Scientific classification
- Kingdom: Animalia
- Phylum: Chordata
- Class: Mammalia
- Order: †Sparassodonta
- Family: †Mayulestidae
- Genus: †Mayulestes de Muizon 1994
- Species: †M. ferox
- Binomial name: †Mayulestes ferox de Muizon 1994

= Mayulestes =

- Authority: de Muizon 1994
- Parent authority: de Muizon 1994

Extinct marsupial-like mammal

Mayulestes (Quechua: mayu river, + Greek: lestes, thief) is an extinct genus of carnivorous metatherian that lived in what is now Tiupampa, Bolivia in the Early Palaeocene.

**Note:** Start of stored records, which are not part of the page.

(* ===== verification/ReadTracker.v ===== *)
(** * Read before write ([crates/tools/src/read_tracker.rs] and the file tools)

    The tracker that lets [Edit] and [Write] change a file only when the model
    has seen its current content, the hydration of the tracker from a
    transcript, and the two tools' own steps outside the managed persona
    directories.  What the operating system answers ([canonicalize], [stat],
    the read, the write) is an argument at each step, so that any change of the
    file system between two steps is covered. *)
From S2P Require Import Prelude Message Approval.
Import Message Approval.

Module ReadTracker.

Inductive ReadCheck := Current | NeverRead | Stale.

(** U+2014 in UTF-8. *)
Definition em_dash : string :=
  String (ascii_of_nat 226) (String (ascii_of_nat 128) (String (ascii_of_nat 148) "")).

Definition rejection (c : ReadCheck) (path action : string) : option string :=
  match c with
  | Current => None
  | NeverRead => Some
      (path +:+ " has not been read in this session " +:+ em_dash
       +:+ " use the Read tool on it before " +:+ action
       +:+ ". Editing a file you have not read risks clobbering content you cannot see.")%string
  | Stale => Some
      (path +:+ " has changed on disk since you last read it (edited by the user, a formatter, "
       +:+ "another tool, or " +:+ em_dash
       +:+ " for a shared file " +:+ em_dash
       +:+ " another agent) " +:+ em_dash
       +:+ " use the Read tool on it again before " +:+ action
       +:+ " so your change applies to the current content.")%string
  end.

(** [PathBuf] keys are compared by their components. *)
Definition PathKey : Type := list Component.

Record Inner := mk_inner {
  committed : gmap PathKey FileFingerprint;
  pending : gmap PathKey FileFingerprint;
}.
Definition empty_tracker : Inner := mk_inner ∅ ∅.

(** The canonical path, or the path as given when the file system cannot
    resolve it. *)
Definition key (canonicalize : string -> option string) (path : string) : PathKey :=
  components (default path (canonicalize path)).

(** [extend]: the promoted entries overwrite. *)
Definition begin_response (t : Inner) : Inner := mk_inner (pending t ∪ committed t) ∅.

Section Ops.
Context (canonicalize : string -> option string).

Definition record_read (path : string) (fp : FileFingerprint) (t : Inner) : Inner :=
  mk_inner (committed t) (<[key canonicalize path := fp]> (pending t)).
Definition record_committed (path : string) (fp : FileFingerprint) (t : Inner) : Inner :=
  mk_inner (<[key canonicalize path := fp]> (committed t)) (pending t).
Definition record_prompt_delivered (path : string) (fp : FileFingerprint) (t : Inner) : Inner :=
  record_committed path fp t.
(** [meta] is what the [stat] after the write answered. *)
Definition record_write_from_disk (path : string) (meta : option FileFingerprint) (t : Inner)
    : Inner :=
  match meta with
  | Some fp => record_committed path fp t
  | None => t
  end.

Definition check (path : string) (current : FileFingerprint) (t : Inner) : ReadCheck :=
  match committed t !! key canonicalize path with
  | None => NeverRead
  | Some recorded => if decide (recorded = current) then Current else Stale
  end.

Definition get (path : string) (t : Inner) : option FileFingerprint :=
  match pending t !! key canonicalize path with
  | Some fp => Some fp
  | None => committed t !! key canonicalize path
  end.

It shared its habitat with fellow sparassodont Pucadelphys, and a microbiotherid marsupial, Khasia.

== Palaeobiology ==
Mayulestes ferox was much more adapted for arboreal locomotion than its fellow metatherians of the Tiupampa fauna, Pucadelphys and Andinodelphys. This was likely an adaptation for avoiding terrestrial predators such as sebecosuchian crocodylomorphs.